▸ MATERIALS PROVIDED:
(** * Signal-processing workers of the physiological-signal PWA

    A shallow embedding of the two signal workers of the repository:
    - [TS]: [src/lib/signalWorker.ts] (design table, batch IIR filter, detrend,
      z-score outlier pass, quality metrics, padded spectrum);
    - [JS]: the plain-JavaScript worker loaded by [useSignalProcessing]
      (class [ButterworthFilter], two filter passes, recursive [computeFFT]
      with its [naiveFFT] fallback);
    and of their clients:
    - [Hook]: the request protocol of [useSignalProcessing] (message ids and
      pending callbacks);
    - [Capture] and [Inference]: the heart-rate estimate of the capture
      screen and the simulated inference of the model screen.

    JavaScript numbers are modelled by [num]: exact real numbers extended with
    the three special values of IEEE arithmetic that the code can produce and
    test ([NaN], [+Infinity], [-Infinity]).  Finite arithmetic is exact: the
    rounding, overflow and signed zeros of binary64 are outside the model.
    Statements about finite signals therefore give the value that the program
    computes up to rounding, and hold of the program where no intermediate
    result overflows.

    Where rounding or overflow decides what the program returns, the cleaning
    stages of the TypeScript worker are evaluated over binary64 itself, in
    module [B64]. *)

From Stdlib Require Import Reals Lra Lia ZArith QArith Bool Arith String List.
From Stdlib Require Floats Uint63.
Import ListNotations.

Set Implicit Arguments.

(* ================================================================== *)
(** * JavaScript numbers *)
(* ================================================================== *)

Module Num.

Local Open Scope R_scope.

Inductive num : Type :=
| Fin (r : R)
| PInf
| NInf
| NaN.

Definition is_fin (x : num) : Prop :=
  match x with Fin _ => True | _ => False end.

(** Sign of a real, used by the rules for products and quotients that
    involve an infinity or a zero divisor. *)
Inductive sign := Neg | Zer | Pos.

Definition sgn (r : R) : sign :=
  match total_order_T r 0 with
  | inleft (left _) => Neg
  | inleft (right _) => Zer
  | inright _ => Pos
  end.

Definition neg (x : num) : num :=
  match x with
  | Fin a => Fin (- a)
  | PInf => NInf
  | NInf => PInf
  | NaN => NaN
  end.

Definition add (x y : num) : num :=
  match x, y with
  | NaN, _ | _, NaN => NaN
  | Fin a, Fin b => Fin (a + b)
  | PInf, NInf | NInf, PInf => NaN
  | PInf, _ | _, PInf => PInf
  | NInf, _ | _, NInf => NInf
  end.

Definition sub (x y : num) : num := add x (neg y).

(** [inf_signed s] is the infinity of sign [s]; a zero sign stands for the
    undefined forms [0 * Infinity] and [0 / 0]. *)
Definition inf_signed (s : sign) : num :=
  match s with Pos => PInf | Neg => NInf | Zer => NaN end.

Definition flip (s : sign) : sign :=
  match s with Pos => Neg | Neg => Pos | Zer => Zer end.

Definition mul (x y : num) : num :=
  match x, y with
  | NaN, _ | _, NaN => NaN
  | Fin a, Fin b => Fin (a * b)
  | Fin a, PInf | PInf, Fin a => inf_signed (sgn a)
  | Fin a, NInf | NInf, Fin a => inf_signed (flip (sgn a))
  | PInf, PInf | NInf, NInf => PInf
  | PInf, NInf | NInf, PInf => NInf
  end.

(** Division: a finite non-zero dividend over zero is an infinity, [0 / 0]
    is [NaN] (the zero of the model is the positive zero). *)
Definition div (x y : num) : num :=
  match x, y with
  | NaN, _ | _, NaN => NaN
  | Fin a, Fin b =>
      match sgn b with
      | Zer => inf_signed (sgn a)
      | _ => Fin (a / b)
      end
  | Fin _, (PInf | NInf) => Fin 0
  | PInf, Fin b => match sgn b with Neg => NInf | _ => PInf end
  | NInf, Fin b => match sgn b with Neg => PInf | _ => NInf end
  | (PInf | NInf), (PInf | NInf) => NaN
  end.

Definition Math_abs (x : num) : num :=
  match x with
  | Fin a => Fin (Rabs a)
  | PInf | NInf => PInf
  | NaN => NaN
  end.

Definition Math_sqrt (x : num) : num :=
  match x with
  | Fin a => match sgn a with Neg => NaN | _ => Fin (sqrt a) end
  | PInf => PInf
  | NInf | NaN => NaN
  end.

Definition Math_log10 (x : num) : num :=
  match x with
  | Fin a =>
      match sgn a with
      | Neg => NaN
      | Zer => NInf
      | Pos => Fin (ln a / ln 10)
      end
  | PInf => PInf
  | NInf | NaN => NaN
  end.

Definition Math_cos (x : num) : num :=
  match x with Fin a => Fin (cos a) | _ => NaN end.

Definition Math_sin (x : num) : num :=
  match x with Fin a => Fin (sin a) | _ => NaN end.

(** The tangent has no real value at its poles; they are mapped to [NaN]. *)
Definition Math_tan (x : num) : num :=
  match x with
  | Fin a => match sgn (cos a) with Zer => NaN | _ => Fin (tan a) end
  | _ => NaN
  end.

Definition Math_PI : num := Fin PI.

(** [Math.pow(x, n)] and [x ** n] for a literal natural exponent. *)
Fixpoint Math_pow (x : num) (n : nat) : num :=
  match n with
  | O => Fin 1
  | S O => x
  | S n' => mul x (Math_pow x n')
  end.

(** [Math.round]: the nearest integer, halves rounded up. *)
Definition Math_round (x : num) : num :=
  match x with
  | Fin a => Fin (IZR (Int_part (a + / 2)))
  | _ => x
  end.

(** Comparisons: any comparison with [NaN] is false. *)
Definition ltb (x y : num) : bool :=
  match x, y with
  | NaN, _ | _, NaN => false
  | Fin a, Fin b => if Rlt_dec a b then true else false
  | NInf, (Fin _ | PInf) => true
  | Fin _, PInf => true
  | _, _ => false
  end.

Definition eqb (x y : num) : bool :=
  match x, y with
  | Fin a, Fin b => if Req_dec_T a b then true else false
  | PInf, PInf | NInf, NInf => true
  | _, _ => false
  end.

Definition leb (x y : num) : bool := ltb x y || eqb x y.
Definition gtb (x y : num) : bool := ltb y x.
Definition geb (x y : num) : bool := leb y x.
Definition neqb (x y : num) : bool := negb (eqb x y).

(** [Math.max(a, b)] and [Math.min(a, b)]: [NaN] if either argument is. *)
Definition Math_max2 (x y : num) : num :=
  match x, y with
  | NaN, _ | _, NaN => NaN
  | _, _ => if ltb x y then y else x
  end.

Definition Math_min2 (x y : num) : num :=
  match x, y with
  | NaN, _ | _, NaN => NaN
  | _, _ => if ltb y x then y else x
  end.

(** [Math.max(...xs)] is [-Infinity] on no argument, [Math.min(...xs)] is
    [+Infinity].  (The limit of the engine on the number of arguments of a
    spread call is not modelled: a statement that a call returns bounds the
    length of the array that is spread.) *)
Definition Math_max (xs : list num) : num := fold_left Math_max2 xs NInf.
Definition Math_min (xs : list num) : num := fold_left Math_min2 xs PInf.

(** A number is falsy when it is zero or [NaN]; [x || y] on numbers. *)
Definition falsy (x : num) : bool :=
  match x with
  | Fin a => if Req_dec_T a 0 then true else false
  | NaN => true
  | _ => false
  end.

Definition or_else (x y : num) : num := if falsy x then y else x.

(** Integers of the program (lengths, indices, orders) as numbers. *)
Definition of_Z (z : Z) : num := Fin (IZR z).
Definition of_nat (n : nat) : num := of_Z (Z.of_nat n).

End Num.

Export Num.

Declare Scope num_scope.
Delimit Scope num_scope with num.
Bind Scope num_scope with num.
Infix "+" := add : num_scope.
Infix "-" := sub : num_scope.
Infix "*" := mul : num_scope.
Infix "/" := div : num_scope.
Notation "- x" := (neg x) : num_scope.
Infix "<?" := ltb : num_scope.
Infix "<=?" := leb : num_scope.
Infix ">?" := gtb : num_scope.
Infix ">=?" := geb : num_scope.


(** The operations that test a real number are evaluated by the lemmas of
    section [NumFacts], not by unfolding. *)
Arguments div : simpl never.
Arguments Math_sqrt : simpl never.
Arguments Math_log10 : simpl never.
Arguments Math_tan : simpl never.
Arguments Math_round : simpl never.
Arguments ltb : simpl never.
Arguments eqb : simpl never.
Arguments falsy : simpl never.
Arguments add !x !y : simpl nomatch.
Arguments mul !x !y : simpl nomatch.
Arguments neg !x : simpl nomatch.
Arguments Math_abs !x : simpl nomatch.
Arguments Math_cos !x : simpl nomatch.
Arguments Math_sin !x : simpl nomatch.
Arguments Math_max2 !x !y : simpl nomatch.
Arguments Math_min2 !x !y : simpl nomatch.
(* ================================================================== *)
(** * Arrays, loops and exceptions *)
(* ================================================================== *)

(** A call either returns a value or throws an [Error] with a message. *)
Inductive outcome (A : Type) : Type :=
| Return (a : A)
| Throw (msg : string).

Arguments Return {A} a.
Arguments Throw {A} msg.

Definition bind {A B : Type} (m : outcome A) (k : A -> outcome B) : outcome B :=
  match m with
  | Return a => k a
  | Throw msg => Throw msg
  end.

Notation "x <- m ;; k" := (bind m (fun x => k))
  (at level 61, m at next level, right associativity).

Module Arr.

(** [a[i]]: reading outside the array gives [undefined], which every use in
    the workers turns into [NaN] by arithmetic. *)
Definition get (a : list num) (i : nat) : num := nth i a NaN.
* * *
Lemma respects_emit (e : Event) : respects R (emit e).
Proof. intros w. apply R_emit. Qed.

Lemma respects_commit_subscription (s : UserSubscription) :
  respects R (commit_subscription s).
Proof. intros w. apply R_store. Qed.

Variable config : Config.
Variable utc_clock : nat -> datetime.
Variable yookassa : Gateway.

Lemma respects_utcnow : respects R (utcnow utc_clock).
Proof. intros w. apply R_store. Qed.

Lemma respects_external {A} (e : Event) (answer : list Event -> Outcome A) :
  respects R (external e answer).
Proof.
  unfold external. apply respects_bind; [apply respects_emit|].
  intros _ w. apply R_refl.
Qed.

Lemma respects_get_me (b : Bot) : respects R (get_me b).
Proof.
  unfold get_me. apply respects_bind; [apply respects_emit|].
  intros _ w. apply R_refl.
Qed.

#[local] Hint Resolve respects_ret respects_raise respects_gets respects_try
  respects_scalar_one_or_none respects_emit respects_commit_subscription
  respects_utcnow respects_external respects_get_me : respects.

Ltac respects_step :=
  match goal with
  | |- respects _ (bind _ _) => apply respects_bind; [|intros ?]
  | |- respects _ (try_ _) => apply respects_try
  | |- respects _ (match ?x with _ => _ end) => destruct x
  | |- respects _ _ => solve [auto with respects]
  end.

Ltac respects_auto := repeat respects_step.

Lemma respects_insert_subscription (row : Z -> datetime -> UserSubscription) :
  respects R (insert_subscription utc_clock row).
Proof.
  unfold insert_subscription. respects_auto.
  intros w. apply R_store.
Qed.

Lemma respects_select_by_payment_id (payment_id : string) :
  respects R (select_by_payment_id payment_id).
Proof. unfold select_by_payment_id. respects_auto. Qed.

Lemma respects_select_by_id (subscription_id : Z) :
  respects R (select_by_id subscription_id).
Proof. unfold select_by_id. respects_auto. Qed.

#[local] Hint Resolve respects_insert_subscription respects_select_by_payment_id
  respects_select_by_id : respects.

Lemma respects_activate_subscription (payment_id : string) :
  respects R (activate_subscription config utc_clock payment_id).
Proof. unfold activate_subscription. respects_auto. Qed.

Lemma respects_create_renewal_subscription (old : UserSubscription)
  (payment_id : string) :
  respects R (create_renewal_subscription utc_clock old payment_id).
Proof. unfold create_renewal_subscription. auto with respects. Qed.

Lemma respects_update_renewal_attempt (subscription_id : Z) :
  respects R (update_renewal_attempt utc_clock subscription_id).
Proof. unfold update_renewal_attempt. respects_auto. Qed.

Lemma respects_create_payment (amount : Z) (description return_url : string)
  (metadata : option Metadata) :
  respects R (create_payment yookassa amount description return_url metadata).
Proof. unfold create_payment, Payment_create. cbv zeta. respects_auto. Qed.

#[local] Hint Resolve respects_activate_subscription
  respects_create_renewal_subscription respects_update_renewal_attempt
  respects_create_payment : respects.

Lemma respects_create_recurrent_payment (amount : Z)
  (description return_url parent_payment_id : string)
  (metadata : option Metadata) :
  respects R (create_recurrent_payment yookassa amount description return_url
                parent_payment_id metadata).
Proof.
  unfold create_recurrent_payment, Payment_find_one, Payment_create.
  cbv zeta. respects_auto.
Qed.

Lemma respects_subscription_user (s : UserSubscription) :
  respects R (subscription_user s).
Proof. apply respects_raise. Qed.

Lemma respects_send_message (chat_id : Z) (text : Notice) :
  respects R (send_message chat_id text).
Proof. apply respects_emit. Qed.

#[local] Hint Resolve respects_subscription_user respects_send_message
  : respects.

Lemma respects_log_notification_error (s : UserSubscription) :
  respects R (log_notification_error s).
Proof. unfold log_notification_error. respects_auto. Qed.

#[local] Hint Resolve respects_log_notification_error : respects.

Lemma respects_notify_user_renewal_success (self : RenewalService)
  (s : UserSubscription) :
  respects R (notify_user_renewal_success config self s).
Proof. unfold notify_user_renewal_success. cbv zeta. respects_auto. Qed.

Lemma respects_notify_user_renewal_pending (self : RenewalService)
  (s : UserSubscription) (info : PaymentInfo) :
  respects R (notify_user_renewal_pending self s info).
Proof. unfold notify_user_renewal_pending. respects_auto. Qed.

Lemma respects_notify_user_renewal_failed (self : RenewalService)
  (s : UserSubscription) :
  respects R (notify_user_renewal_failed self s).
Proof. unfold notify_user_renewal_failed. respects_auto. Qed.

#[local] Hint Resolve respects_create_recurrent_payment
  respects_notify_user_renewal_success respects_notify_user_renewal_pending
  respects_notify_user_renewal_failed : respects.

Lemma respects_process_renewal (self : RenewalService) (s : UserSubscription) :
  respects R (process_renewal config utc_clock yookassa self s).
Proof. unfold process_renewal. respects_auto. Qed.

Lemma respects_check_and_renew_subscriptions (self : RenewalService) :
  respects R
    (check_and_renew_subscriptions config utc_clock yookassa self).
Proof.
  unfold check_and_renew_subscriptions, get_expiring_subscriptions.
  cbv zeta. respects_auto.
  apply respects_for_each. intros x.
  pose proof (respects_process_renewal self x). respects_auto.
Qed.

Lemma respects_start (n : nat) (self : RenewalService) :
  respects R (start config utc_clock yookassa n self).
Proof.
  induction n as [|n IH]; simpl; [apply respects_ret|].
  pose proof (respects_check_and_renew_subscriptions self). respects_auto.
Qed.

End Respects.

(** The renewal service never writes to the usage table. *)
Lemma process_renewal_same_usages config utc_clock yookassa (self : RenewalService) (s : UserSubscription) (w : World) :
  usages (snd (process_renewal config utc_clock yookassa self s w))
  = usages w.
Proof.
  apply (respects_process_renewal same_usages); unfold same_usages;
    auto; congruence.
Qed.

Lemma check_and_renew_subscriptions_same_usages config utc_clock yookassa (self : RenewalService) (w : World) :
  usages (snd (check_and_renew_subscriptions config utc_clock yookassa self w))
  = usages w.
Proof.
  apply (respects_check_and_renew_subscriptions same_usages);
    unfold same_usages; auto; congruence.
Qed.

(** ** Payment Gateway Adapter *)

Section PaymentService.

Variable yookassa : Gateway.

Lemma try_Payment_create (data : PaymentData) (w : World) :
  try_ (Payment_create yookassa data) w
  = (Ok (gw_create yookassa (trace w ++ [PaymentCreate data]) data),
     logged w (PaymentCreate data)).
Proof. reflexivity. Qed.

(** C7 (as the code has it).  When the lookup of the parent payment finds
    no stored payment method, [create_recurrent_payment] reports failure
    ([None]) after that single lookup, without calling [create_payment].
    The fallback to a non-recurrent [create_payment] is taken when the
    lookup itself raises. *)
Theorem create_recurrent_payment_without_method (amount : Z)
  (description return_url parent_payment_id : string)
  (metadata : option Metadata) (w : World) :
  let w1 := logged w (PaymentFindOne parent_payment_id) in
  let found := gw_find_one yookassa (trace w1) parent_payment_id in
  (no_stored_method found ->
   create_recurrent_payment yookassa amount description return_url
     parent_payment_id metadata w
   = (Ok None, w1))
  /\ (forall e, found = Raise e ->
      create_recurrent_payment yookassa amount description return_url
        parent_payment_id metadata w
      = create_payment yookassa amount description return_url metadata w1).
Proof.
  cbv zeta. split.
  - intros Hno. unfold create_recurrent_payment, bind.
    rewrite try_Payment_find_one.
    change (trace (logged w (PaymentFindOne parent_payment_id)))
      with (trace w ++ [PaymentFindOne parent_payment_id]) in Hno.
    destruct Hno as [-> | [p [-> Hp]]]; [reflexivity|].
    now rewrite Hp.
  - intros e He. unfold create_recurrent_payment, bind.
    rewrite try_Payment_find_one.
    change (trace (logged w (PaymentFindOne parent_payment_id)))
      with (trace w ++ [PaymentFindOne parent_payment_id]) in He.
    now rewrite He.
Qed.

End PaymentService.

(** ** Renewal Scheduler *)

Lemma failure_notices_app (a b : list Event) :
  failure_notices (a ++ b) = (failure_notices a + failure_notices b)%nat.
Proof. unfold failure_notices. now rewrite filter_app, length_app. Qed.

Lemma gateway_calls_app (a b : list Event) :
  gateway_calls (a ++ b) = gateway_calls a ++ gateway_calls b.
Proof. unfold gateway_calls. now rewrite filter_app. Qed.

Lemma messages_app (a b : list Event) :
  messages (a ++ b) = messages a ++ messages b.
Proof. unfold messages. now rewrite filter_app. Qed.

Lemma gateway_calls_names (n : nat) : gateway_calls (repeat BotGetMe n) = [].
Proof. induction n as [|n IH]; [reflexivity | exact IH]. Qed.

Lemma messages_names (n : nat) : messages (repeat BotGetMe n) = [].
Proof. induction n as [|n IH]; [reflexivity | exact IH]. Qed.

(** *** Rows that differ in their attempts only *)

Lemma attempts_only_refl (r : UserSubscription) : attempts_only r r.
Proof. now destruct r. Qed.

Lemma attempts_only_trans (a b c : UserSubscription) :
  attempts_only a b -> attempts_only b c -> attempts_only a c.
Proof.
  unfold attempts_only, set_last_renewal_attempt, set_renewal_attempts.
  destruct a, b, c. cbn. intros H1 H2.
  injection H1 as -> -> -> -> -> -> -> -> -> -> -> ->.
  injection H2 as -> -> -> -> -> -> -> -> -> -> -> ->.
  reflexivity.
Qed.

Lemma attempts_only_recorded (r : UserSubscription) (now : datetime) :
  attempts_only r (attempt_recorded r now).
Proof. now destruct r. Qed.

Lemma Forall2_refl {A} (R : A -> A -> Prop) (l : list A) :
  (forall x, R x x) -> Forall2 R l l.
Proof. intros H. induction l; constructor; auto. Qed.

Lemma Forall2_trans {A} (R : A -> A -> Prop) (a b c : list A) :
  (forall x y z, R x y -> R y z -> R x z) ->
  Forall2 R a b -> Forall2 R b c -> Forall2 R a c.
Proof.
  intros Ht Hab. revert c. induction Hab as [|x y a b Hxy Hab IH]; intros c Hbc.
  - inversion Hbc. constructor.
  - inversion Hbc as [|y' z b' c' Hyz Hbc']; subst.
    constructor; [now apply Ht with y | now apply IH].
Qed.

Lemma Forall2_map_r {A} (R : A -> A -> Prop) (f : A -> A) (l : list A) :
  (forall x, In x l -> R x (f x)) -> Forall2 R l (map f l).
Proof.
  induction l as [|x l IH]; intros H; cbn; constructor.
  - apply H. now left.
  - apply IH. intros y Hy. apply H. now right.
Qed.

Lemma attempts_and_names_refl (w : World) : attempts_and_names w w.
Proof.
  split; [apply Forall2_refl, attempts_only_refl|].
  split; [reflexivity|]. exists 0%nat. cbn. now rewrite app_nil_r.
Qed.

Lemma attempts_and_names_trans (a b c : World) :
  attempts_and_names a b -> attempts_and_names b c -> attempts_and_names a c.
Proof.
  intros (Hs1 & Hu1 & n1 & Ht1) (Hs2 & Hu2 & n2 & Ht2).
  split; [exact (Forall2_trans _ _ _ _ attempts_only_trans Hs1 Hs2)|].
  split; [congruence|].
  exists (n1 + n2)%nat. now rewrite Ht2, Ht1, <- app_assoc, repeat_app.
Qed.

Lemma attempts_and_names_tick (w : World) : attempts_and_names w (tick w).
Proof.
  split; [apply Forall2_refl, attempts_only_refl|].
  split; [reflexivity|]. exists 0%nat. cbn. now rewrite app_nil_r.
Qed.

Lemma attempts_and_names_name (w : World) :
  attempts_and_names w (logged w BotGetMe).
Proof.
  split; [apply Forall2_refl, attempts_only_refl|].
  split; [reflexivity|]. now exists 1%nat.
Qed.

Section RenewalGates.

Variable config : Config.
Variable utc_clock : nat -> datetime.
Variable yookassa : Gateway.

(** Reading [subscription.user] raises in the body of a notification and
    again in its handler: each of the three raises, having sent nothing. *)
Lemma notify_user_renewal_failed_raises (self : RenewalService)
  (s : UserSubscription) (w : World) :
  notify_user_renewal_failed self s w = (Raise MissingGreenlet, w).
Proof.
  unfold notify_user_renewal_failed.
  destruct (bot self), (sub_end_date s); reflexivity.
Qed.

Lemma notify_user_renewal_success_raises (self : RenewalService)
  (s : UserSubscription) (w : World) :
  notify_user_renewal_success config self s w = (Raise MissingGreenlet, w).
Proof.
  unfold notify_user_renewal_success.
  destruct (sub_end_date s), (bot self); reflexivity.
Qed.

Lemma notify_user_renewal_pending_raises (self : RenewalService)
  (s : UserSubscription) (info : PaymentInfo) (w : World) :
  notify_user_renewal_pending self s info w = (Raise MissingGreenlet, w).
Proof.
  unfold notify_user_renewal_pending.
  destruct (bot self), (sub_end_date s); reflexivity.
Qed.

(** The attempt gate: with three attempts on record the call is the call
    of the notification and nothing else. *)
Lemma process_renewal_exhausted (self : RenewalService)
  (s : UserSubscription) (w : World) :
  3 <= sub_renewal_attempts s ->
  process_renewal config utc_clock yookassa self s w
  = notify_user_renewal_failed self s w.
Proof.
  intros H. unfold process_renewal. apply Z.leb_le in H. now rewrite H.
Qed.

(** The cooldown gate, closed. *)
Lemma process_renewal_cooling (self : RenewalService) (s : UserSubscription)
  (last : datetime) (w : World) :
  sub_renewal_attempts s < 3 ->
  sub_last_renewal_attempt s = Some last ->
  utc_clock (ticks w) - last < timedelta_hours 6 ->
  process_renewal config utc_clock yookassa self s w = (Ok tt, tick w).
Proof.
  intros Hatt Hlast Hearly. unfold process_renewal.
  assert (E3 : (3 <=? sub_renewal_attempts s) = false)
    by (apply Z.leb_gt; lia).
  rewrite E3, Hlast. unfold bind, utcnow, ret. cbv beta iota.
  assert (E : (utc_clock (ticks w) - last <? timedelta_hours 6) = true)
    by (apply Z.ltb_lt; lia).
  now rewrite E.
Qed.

▸ ACTION ITEM: Check each line of the records for the word "From", and show the lines that contain it.

▸ ANSWER SECTION:
From Stdlib Require Import Reals Lra Lia ZArith QArith Bool Arith String List.
From Stdlib Require Floats Uint63.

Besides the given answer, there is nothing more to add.